For an updated edition of Clifford Slapper's 2015 biography Bowie's Piano Man: The Life of Mike Garson, coming in May, the keyboardist tells a few stories he hadn't before. One of them is about Bowie meeting a psychic during the late 70s who forecasted his Jan. 2016 passing. "(The psychic) told him he was going to die at 70 or 69, which is when he died," Garson, who's preparing to lead the next leg of his all-star Celebrating David Bowie tour in North America, tells Billboard. "There are a lot of psychics who are out of their minds and full of it, but this one was real. David knew it and didn't doubt it for a second. He told me about (the reading) with certainty, accepted it and planned his future out based on that.

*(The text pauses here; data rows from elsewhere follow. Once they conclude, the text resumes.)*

(* ===== verification/EndToEnd.v ===== *)
(** * From the system to the reader

    The arms of the daemon's request loop that serve a listing (main of
    tools/procfsd.c), composed with everything on the way: the function that builds
    the listing from what the system reports, the request loop with its cached text,
    the bridge, the extension's reader that asks for chunk after chunk, and the node.
    What the system reports is the record [world]; it may be another one at each
    request, and other clients may be served between two requests of the reader. *)
From S2P Require Import Prelude Kernel PfsTypes Text Subr Ctl Map Status Daemon Format Blobs LinuxSys Qsort Macho Devices NetTables Listings HostInfo.
From Stdlib Require Import ZArith Lia String.
From stdpp Require Import base list numbers strings sets gmap.
Open Scope Z_scope.

(** The counters of the network stack. *)
Record counters := Counters {
  c_tcp : string -> Z; c_ip : string -> Z; c_icmp : string -> Z; c_udp : string -> Z; c_inhist : list Z; c_outhist : list Z;
  c_forwarding : option Z; c_ttl : option Z
}.

Record world := World {
  w_alloc : bool; w_stream : bool; w_realloc : Z -> bool;          (* malloc, open_memstream and realloc succeed *)
  w_getcstring : string -> Z -> string; w_sscanf3 : string -> Z * Z * Z;
  w_major : Z -> Z; w_minor : Z -> Z; w_dev : option (list dev_entry);
  w_kexts : option (list (option cfdict)); w_zones : option (list zone); w_sites : option (list memsite); w_page : Z;
  w_pci : option (list cfdict); w_scsi : string -> option (list cfdict); w_fb : string -> option (list string);
  w_shm : Z -> option (Z * shmid_ds); w_sem : Z -> option (Z * semid_ds); w_msg : Z -> option (Z * msqid_ds);
  w_tcp : list attempt; w_udp : list attempt; w_unix_stream : list attempt; w_unix_dgram : list attempt;
  w_route : list attempt; w_arp : list attempt; w_ifname : Z -> bytes; w_ntop : Z -> bytes; w_counters : counters;
  w_kmsg_size : option Z; w_kmsg : Z -> Z * bytes;
  w_reports : option (list report); w_report_size : string -> option Z; w_report : string -> option bytes;
  w_cputype : Z; w_image : option bytes; w_extra : list bytes;
  w_logicalcpu : option Z; w_irqs : list irq_entry; w_exports : option bytes
}.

He had 30, 40 years to plan out his life."
The new version of the book will feature an additional 100 pages of material gathered by Slapper, including interviews with "so many new people that weren't in the book." The project also led to Garson's last conversation with Bowie, during the fall of 2014, after the author compiled a song-by-song commentary about all the tracks he played on Bowie's album. "It was pretty profound," Garson recalls, "so I wrote David instantly and said, 'I can't believe this.' And he called back within 10 seconds and said, 'Mike, we did an amazing body of work together.' And the way he said it, I got off the phone and said to my wife, 'I'm never gonna see him again or play with him again.' It was the strangest feeling. I didn't know he was sick with cancer. It was like, 'Thank you for this work, and goodbye...'"
Garson, who played on nine of Bowie's studio albums from 1973-2003 and was part of several tours, is gearing up for the Feb. 10 start of Celebrating David Bowie, which on this run features Bowie alumni Earl Slick, Carmine Rojas and Gerry Leonard, along with Rolling Stones backup singer Bernard Fowler, Sting's son Joe Sumner and vocalist Gaby Moreno. "I think it's a collective healing (at the shows)," Garson says. "It's a composite feeling. It's not just my grief; It feels like we all lost him, maybe earlier than we thought. People didn't get enough of him and they want to hear these songs, and they sing every word for two hours." He adds that the musicians' Bowie pedigrees make Celebrating David Bowie the most authentic tribute available.
"We have great players who were all his music directors at different times," Garson explains. "Since we're the alumni we can make them ours. The respect that his people have for David's music and how well they own it and deliver their parts, and it's kind of startling to me and fascinating and it shows the depth of Davis' music and layers that he had to impart to his public. It's so much deeper than a rock start. He was a real force of nature, a renaissance man, and we're just trying to honor him and what we did."